Al oír la puerta abrirse, los zombis cercanos giraron la cabeza al unísono hacia Hanseo. Las miradas aterradoras, con membranas de sangre oscura adheridas, se concentraron en él.
Pero solo fue un momento.
Los siete zombis que lo miraban apartaron la vista como si no les interesara en absoluto. Cuellos que se movían torpemente, cuerpos en descomposición que crujían como si recolocaran huesos desencajados, sangre que claramente fluía, pero era más espesa que la de un humano vivo.
Hanseo observó sus figuras grotescas y encendió una pequeña linterna que había tomado de la mochila de Junseong. Como no había electricidad, el interior estaba en penumbra hasta que la luz iluminó el lugar.
La cantidad de zombis que reveló la linterna era enorme. Tal vez porque era un gran hospital siempre lleno, o porque muchos habían irrumpido desde afuera.
Hanseo los iluminó con indiferencia y avanzó. No esquivó a los zombis; caminó en línea recta, chocara con quien chocara. Entonces, el zombi que estaba frente a él torció el cuerpo con un gemido lúgubre y le abrió paso. Hanseo continuó como si fuera lo más natural del mundo.
Había muchos en el vestíbulo, pero al dirigirse hacia las salas de examen encontró aún más.
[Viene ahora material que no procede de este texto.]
(** ** Produce *)

(** Milliseconds on the wire; the epoch itself is written as the time that is not there. *)
Definition produce_millis (t : time_point) : Z := if 0 <? t then t / nanos_per_milli else -1.
(* coev_kafka/produce_response.cpp:54-64 ProduceResponseBlock::encode *)
Definition put_produce_time (t : time_point) : PE Z :=
  if 0 <? t then putInt64 (Z.quot t nanos_per_milli) ;;; ret 0
  else if negb (t =? 0) then ret (-1)
  else putInt64 (-1) ;;; ret 0.
(* coev_kafka/produce_response.cpp:27-35 ProduceResponseBlock::decode *)
Definition read_produce_time (old : time_point) : PD time_point :=
  let! millis := getInt64 in
  if millis =? -1 then ok old
  else
    let seconds := Z.quot millis 1000 in
    let nanos := Z.rem millis 1000 * 1000000 in
    let* t := i64_arith (seconds * nanos_per_second) in
    let* t := i64_arith (t + nanos) in
    ok t.
Lemma emits_produce_time fl t : 0 <= t -> emits fl (put_produce_time t) 0 (be 8 (produce_millis t)).
Proof.
  intros Ht. unfold put_produce_time, produce_millis. destruct (0 <? t) eqn:E.
  - rewrite Z.quot_div_nonneg by (unfold nanos_per_milli; lia). eapply emits_then, emits_putInt64.
  - replace (t =? 0) with true by lia. eapply emits_then, emits_putInt64.
Qed.
Lemma consumes_produce_time fl t :
  0 <= t < 2 ^ 63 -> t mod nanos_per_milli = 0 -> consumes fl (read_produce_time 0) (Ok t) (be 8 (produce_millis t)).
Proof.
  unfold nanos_per_milli. intros Ht Hm. unfold read_produce_time, produce_millis.
  destruct (0 <? t) eqn:E; cycle 1.
  { replace t with 0 by lia. eapply consumes_last; [by apply consumes_getInt64|]. apply consumes_ret. }
  assert (0 <= t / nanos_per_milli < 2 ^ 63) by (unfold nanos_per_milli; Z.div_mod_to_equations; lia).
  eapply consumes_last; [apply consumes_getInt64; unfold in_s; change (2 ^ (64 - 1)) with (2 ^ 63); lia|].
  replace (t / nanos_per_milli =? -1) with false by lia.
  rewrite Z.quot_div_nonneg, Z.rem_mod_nonneg by lia. unfold nanos_per_second, nanos_per_milli in *.
  assert (forall z, 0 <= z < 2 ^ 63 -> @i64_arith packet_decoder z = ret z) as Ha.
  { intros z Hz. unfold i64_arith. rewrite bool_decide_true; [done|].
    unfold in_s. change (2 ^ (64 - 1)) with (2 ^ 63). lia. }
  rewrite Ha by (Z.div_mod_to_equations; lia). eapply (consumes_bind _ _ _ _ _ []); [apply consumes_ret|].
  rewrite Ha by (Z.div_mod_to_equations; lia). eapply (consumes_bind _ _ _ _ _ []); [apply consumes_ret|].
  replace (_ + _) with t by (Z.div_mod_to_equations; lia). apply consumes_ret.
Qed.
Lemma emits_produce_time_fits fl t : 0 <= t < 2 ^ 63 -> emits fl (put_produce_time t) 0 (be 8 (produce_millis t)).
Proof. intros []. by apply emits_produce_time. Qed.
#[export] Hint Resolve emits_produce_time_fits : emit.
#[export] Hint Resolve consumes_produce_time : consume.

(** The version of a block is that of the response. *)
(* coev_kafka/produce_response.h:25-34 ProduceResponseBlock *)
Record ProduceResponseBlock := mkProduceResponseBlock {
  psb_err : Z; psb_offset : Z; psb_start_offset : Z; psb_timestamp : time_point }.
(* ===== verification/MessageExchange.v ===== *)
(** * Message bodies on the wire

    The contract of [EncoderDecoder] for the bodies of [GroupMessages], [TxnMessages] and the files
    behind them: what is encoded is the wire form, a fresh object of the same version reads it
    back unchanged, and bytes behind it are refused. *)
From Stdlib Require Import ZArith Lia.
From stdpp Require Import base tactics list numbers gmap.
From S2P Require Import Prelude Errors Wire Codec CodecEnc Encoder Decoder EncoderDecoder SetVersion MessageKit UnorderedMap.
From S2P Require Import GroupMessages TxnMessages AdminMessages ConfigMessages AclMessages ClusterMessages DescribeMessages MetadataMessages OffsetMessages FetchMessages TopicMessages.

(** Encoding appends the wire form, decoding it into a fresh object gives the message with
    nothing left over, whichever version the object was made for before, and a longer buffer is
    refused with [ErrDecodeError]. *)
Definition travels {T} `{WireFormat T, !Versioned T} (m : T) : Prop :=
  roundtrips (fun v => set_version (wire_initial 0) v) wire m /\
  forall extra, extra <> [] -> Zlen (wire m ++ extra) <= MaxRequestSize ->
    exists helper, decode_version (wire m ++ extra) (set_version (wire_initial 0) (pb_version m)) (pb_version m) =
      Done (Err ErrDecodeError) helper.

Lemma travels_wire {T} `{VersionLaws T} (m : T) :
  wire_ok m -> Zlen (wire m) <= MaxRequestSize -> wire m <> [] \/ wire_initial (pb_version m) = m -> travels m.
Proof.
  intros Hm Hl Hne. split.
  - destruct (wire_roundtrips m Hm Hl Hne) as [He Hd]. split; [exact He|]. by rewrite set_version_initial.
  - intros extra Hx Hb. rewrite set_version_initial. eapply decode_version_trailing; [|done..].
    rewrite wire_flexible. by apply wire_decode.
Qed.

(** What a wire form can begin with is never empty. *)
Lemma w_bytes_ne fl s : w_bytes fl s <> [].
Proof. unfold w_bytes. destruct fl; [|by destruct (empty s)]. intros [[]%encodeUVariant_ne _]%app_eq_nil. Qed.
Lemma w_string_array_ne fl l : w_string_array fl l <> [].
Proof. unfold w_string_array. intros [[]%w_array_length_ne _]%app_eq_nil. Qed.
Lemma w_topics_ne fl v l : w_topics fl v l <> [].
Proof.
  unfold w_topics. destruct (_ || _); [|apply w_array_length_ne]. intros [[]%w_array_length_ne _]%app_eq_nil.
Qed.

Ltac solve_travels :=
  intros; match goal with Hm : wire_ok ?m', Hl : Zlen (wire ?m') <= _ |- _ =>
    refine (travels_wire m' Hm Hl (or_introl _)) end; cbn;
  first
    [ wire_nonempty
    | autounfold with message; intros [E _]%app_eq_nil;
      first [by eapply w_bytes_ne|by eapply w_string_array_ne|by eapply w_topics_ne]
    | by apply w_bytes_ne ].

(** The two requests whose wire form is empty in the versions before there was something to say *)
Lemma ApiVersionsRequest_travels (m : ApiVersionsRequest) :
  wire_ok m -> Zlen (wire m) <= MaxRequestSize -> travels m.
Proof.
  intros Hm Hl. refine (travels_wire m Hm Hl _). cbn. unfold ApiVersionsRequest_wire.
  destruct (3 <=? avq_version m) eqn:Ev.
  - left. cbn. intros [E _]%app_eq_nil. by eapply w_string_ne.
  - right. destruct m as [v n s]. destruct Hm as (_ & _ & Hn & _ & _ & Hs). cbn in *. by rewrite Hn, Hs.
Qed.
Lemma ListGroupsRequest_travels (m : ListGroupsRequest) :
  wire_ok m -> Zlen (wire m) <= MaxRequestSize -> travels m.
Proof.
  intros Hm Hl. refine (travels_wire m Hm Hl _). cbn. unfold ListGroupsRequest_wire.
  destruct (4 <=? lgq_version m) eqn:Ev.
  - left. cbn. intros [E _]%app_eq_nil. by eapply w_string_array_ne.
  - right. destruct m as [v s t]. destruct Hm as (_ & Hs & _ & Ht). cbn in *. rewrite Ev in *.
    by rewrite Hs, Ht.
Qed.

(** C2: Every group, transaction, topic, SASL, coordinator, configuration, ACL, reassignment, quota,
    credential, log-directory, description, metadata, offset, fetch and produce-response body
    for which [wire_ok] holds is encoded to its wire form, in whatever order its unordered maps
    are iterated, is read back unchanged with nothing left over into a fresh object whose
    version was set to the message's, and is refused when bytes follow it.  [wire_ok] says, for
    each body in its file, that the members are in the ranges the encoding can carry, that those
    the version does not carry have their initial values, and that the body holds nothing its
    decoder is shown or known not to give back: a DescribeGroups response has no members, a
    DescribeClientQuotas request no components, a Fetch request of version 7 or later has a
    topic and no Fetch request forgets a partition, an OffsetFetch request before version 6 is
    not for all partitions, an OffsetCommit request has no topic without partitions, a
    CreateTopics response no configuration error code, a SASL authenticate response no message,
    an OffsetResponse of version 1 or later the one offset it is for, an ApiVersions response
    of a version above 0 no unsupported-version code, a broker's address is a host other than
    localhost and a port, a coordinator is there, a JoinGroup request
    has its protocols in one of its two members, and in the flexible encoding an array written
    by [putStringArray], the topics of CreatePartitions and the resources of DescribeConfigs are
    empty. *)
Theorem message_bodies_travel :
  (forall m : HeartbeatRequest, wire_ok m -> Zlen (wire m) <= MaxRequestSize -> travels m) /\
  (forall m : HeartbeatResponse, wire_ok m -> Zlen (wire m) <= MaxRequestSize -> travels m) /\
  (forall m : LeaveGroupRequest, wire_ok m -> Zlen (wire m) <= MaxRequestSize -> travels m) /\
  (forall m : LeaveGroupResponse, wire_ok m -> Zlen (wire m) <= MaxRequestSize -> travels m) /\
  (forall m : SyncGroupRequest, wire_ok m -> Zlen (wire m) <= MaxRequestSize -> travels m) /\
  (forall m : SyncGroupResponse, wire_ok m -> Zlen (wire m) <= MaxRequestSize -> travels m) /\
  (forall m : InitProducerIDRequest, wire_ok m -> Zlen (wire m) <= MaxRequestSize -> travels m) /\
  (forall m : InitProducerIDResponse, wire_ok m -> Zlen (wire m) <= MaxRequestSize -> travels m) /\
  (forall m : AddOffsetsToTxnRequest, wire_ok m -> Zlen (wire m) <= MaxRequestSize -> travels m) /\
  (forall m : AddOffsetsToTxnResponse, wire_ok m -> Zlen (wire m) <= MaxRequestSize -> travels m) /\
  (forall m : EndTxnRequest, wire_ok m -> Zlen (wire m) <= MaxRequestSize -> travels m) /\
  (forall m : EndTxnResponse, wire_ok m -> Zlen (wire m) <= MaxRequestSize -> travels m) /\
  (forall m : AddPartitionsToTxnResponse, wire_ok m -> Zlen (wire m) <= MaxRequestSize -> travels m) /\
  (forall m : SaslHandshakeRequest, wire_ok m -> Zlen (wire m) <= MaxRequestSize -> travels m) /\
  (forall m : SaslHandshakeResponse, wire_ok m -> Zlen (wire m) <= MaxRequestSize -> travels m) /\
  (forall m : SaslAuthenticateRequest, wire_ok m -> Zlen (wire m) <= MaxRequestSize -> travels m) /\
  (forall m : SaslAuthenticateResponse, wire_ok m -> Zlen (wire m) <= MaxRequestSize -> travels m) /\
  (forall m : FindCoordinatorRequest, wire_ok m -> Zlen (wire m) <= MaxRequestSize -> travels m) /\
  (forall m : DeleteGroupsRequest, wire_ok m -> Zlen (wire m) <= MaxRequestSize -> travels m) /\
  (forall m : DeleteGroupsResponse, wire_ok m -> Zlen (wire m) <= MaxRequestSize -> travels m) /\
  (forall m : DescribeGroupsRequest, wire_ok m -> Zlen (wire m) <= MaxRequestSize -> travels m) /\
  (forall m : ListGroupsRequest, wire_ok m -> Zlen (wire m) <= MaxRequestSize -> travels m) /\
  (forall m : DeleteTopicsRequest, wire_ok m -> Zlen (wire m) <= MaxRequestSize -> travels m) /\
  (forall m : DeleteTopicsResponse, wire_ok m -> Zlen (wire m) <= MaxRequestSize -> travels m) /\
  (forall m : CreatePartitionsRequest, wire_ok m -> Zlen (wire m) <= MaxRequestSize -> travels m) /\
  (forall m : CreatePartitionsResponse, wire_ok m -> Zlen (wire m) <= MaxRequestSize -> travels m) /\
  (forall m : DeleteRecordsResponse, wire_ok m -> Zlen (wire m) <= MaxRequestSize -> travels m) /\
  (forall m : AlterConfigsRequest, wire_ok m -> Zlen (wire m) <= MaxRequestSize -> travels m) /\
  (forall m : AlterConfigsResponse, wire_ok m -> Zlen (wire m) <= MaxRequestSize -> travels m) /\
  (forall m : IncrementalAlterConfigsRequest, wire_ok m -> Zlen (wire m) <= MaxRequestSize -> travels m) /\
  (forall m : IncrementalAlterConfigsResponse, wire_ok m -> Zlen (wire m) <= MaxRequestSize -> travels m) /\
  (forall m : DescribeConfigsRequest, wire_ok m -> Zlen (wire m) <= MaxRequestSize -> travels m) /\
  (forall m : DescribeConfigsResponse, wire_ok m -> Zlen (wire m) <= MaxRequestSize -> travels m) /\
  (forall m : CreateTopicsRequest, wire_ok m -> Zlen (wire m) <= MaxRequestSize -> travels m) /\
  (forall m : ApiVersionsRequest, wire_ok m -> Zlen (wire m) <= MaxRequestSize -> travels m) /\
  (forall m : ApiVersionsResponse, wire_ok m -> Zlen (wire m) <= MaxRequestSize -> travels m) /\
  (forall m : CreateAclsRequest, wire_ok m -> Zlen (wire m) <= MaxRequestSize -> travels m) /\
  (forall m : CreateAclsResponse, wire_ok m -> Zlen (wire m) <= MaxRequestSize -> travels m) /\
  (forall m : DeleteAclsRequest, wire_ok m -> Zlen (wire m) <= MaxRequestSize -> travels m) /\
  (forall m : DeleteAclsResponse, wire_ok m -> Zlen (wire m) <= MaxRequestSize -> travels m) /\
  (forall m : DescribeAclsRequest, wire_ok m -> Zlen (wire m) <= MaxRequestSize -> travels m) /\
  (forall m : DescribeAclsResponse, wire_ok m -> Zlen (wire m) <= MaxRequestSize -> travels m) /\
  (forall m : AlterPartitionReassignmentsRequest, wire_ok m -> Zlen (wire m) <= MaxRequestSize -> travels m) /\
  (forall m : AlterPartitionReassignmentsResponse, wire_ok m -> Zlen (wire m) <= MaxRequestSize -> travels m) /\
  (forall m : ListPartitionReassignmentsResponse, wire_ok m -> Zlen (wire m) <= MaxRequestSize -> travels m) /\
  (forall m : DescribeClientQuotasResponse, wire_ok m -> Zlen (wire m) <= MaxRequestSize -> travels m) /\
  (forall m : AlterClientQuotasRequest, wire_ok m -> Zlen (wire m) <= MaxRequestSize -> travels m) /\
  (forall m : AlterClientQuotasResponse, wire_ok m -> Zlen (wire m) <= MaxRequestSize -> travels m) /\
  (forall m : AlterUserScramCredentialsResponse, wire_ok m -> Zlen (wire m) <= MaxRequestSize -> travels m) /\
  (forall m : DescribeUserScramCredentialsRequest, wire_ok m -> Zlen (wire m) <= MaxRequestSize -> travels m) /\
  (forall m : DescribeUserScramCredentialsResponse, wire_ok m -> Zlen (wire m) <= MaxRequestSize -> travels m) /\
  (forall m : DescribeLogDirsRequest, wire_ok m -> Zlen (wire m) <= MaxRequestSize -> travels m) /\
  (forall m : DescribeLogDirsResponse, wire_ok m -> Zlen (wire m) <= MaxRequestSize -> travels m) /\
  (forall m : JoinGroupResponse, wire_ok m -> Zlen (wire m) <= MaxRequestSize -> travels m) /\
  (forall m : DescribeGroupsResponse, wire_ok m -> Zlen (wire m) <= MaxRequestSize -> travels m) /\
  (forall m : DescribeClientQuotasRequest, wire_ok m -> Zlen (wire m) <= MaxRequestSize -> travels m) /\
  (forall m : MetadataRequest, wire_ok m -> Zlen (wire m) <= MaxRequestSize -> travels m) /\
  (forall m : MetadataResponse, wire_ok m -> Zlen (wire m) <= MaxRequestSize -> travels m) /\
  (forall m : FindCoordinatorResponse, wire_ok m -> Zlen (wire m) <= MaxRequestSize -> travels m) /\
  (forall (order : Iteration) (m : OffsetRequest), wire_ok m -> Zlen (wire m) <= MaxRequestSize -> travels m) /\
  (forall (order : Iteration) (m : OffsetResponse), wire_ok m -> Zlen (wire m) <= MaxRequestSize -> travels m) /\
  (forall (order : Iteration) (m : OffsetCommitResponse), wire_ok m -> Zlen (wire m) <= MaxRequestSize -> travels m) /\
  (forall m : OffsetFetchResponse, wire_ok m -> Zlen (wire m) <= MaxRequestSize -> travels m) /\
  (forall m : DeleteOffsetsResponse, wire_ok m -> Zlen (wire m) <= MaxRequestSize -> travels m) /\
  (forall (order : Iteration) (m : DeleteOffsetsRequest), wire_ok m -> Zlen (wire m) <= MaxRequestSize -> travels m) /\
  (forall (order : Iteration) (m : OffsetCommitRequest), wire_ok m -> Zlen (wire m) <= MaxRequestSize -> travels m) /\
  (forall m : OffsetFetchRequest, wire_ok m -> Zlen (wire m) <= MaxRequestSize -> travels m) /\
  (forall m : FetchRequest, wire_ok m -> Zlen (wire m) <= MaxRequestSize -> travels m) /\
  (forall (order : Iteration) (m : ProduceResponse), wire_ok m -> Zlen (wire m) <= MaxRequestSize -> travels m) /\
  (forall (order : Iteration) (m : ElectLeadersRequest), wire_ok m -> Zlen (wire m) <= MaxRequestSize -> travels m) /\
  (forall (order : Iteration) (m : ElectLeadersResponse), wire_ok m -> Zlen (wire m) <= MaxRequestSize -> travels m) /\
  (forall (order : Iteration) (m : ListPartitionReassignmentsRequest), wire_ok m -> Zlen (wire m) <= MaxRequestSize -> travels m) /\
  (forall m : ConsumerMetadataRequest, wire_ok m -> Zlen (wire m) <= MaxRequestSize -> travels m) /\
  (forall (order : Iteration) (m : DeleteRecordsRequest), wire_ok m -> Zlen (wire m) <= MaxRequestSize -> travels m) /\
  (forall (order : Iteration) (m : ListGroupsResponse), wire_ok m -> Zlen (wire m) <= MaxRequestSize -> travels m) /\
  (forall m : CreateTopicsResponse, wire_ok m -> Zlen (wire m) <= MaxRequestSize -> travels m).
Proof.
  split_and!; first [apply ApiVersionsRequest_travels | apply ListGroupsRequest_travels | solve_travels].
Qed.
Definition example_topics : DeleteTopicsResponse :=
  mkDeleteTopicsResponse 4 100 [([97], 0); ([97; 98], 41)].
Definition example_commit : OffsetCommitRequest :=
  mkOffsetCommitRequest 7 [103] 3 [109] [] 0
    {[ [116] := [(0, mkOffsetCommitRequestBlock 42 0 5 []); (1, mkOffsetCommitRequestBlock 7 0 5 [120])];
       [117] := [(2, mkOffsetCommitRequestBlock 0 0 (-1) [])] ]}.
Definition example_metadata : MetadataResponse :=
  mkMetadataResponse 10 5 [mkBrokerNode 1 [] (JoinHostPort [104] 9092)]
    [mkTopicMetadata 10 0 [116] (replicate 16 7) false [mkPartitionMetadata 10 0 0 1 3 [1] [1] []] 0] [99] 1 0.
(** The conjunct about the body [T] *)
Ltac of_body all T :=
  let H := fresh in pose proof all as H;
  repeat lazymatch type of H with
    | (forall _ : T, _) /\ _ => destruct H as [H _]
    | (forall (_ : Iteration) (_ : T), _) /\ _ => destruct H as [H _]
    | _ /\ _ => destruct H as [_ H]
    end;
  apply H; first [by apply (bool_decide_unpack _); vm_compute | by vm_compute].
Example message_bodies_travel_witness :
  travels example_topics /\ travels example_metadata /\
  (let order := list_order in travels example_commit) /\ travels (mkApiVersionsRequest 0 defaultClientSoftwareName defaultClientSoftwareVersion).
Proof.
  assert (all := message_bodies_travel).
  split_and!; [of_body all DeleteTopicsResponse|of_body all MetadataResponse| |of_body all ApiVersionsRequest].
  intros order. of_body all OffsetCommitRequest.
Defined.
Parecía que la multitud que había huido de los zombis en el vestíbulo había terminado aglomerándose también en esos pasillos.
El corredor era relativamente estrecho para tanta gente, y parecía inevitable que chocara hombro con hombro con ellos.
Pero los zombis volvieron a apartarse. Cuando Hanseo caminaba por el centro, se separaban hacia los lados con crujidos; y una vez que él pasaba, se reunían de nuevo lentamente, llenando el vacío.
Era una escena tan extraña como estremecedora.
Parecía que lo veían como si fuera el ‘virus’, evitando tocarlo a toda costa. Como si hubieran perdido la intención de atacar, no lanzaban ni un solo alarido y permanecían dóciles.
Era una escena que nadie más que Do Hanseo podría ver.
«No. Kang Junseong también podría verla.»
Si lo abrazara con fuerza, Junseong también podría presenciar esa escena absurda.
La cara de Kang Junseong, abriendo los ojos redondos de sorpresa, sería adorable de ver.
Sonriendo de buen humor al pensar en él, Hanseo caminó sin vacilar entre los horribles zombis que llenaban el pasillo.
Al llegar al final, se detuvo. En las ventanas y la puerta de vidrio opaco había innumerables huellas rojas de manos de zombis.
Al lado de la puerta había una placa que decía [Sala de extracción de sangre].
Hanseo observó la placa un momento y luego empujó la puerta de vidrio cubierta de huellas rojas.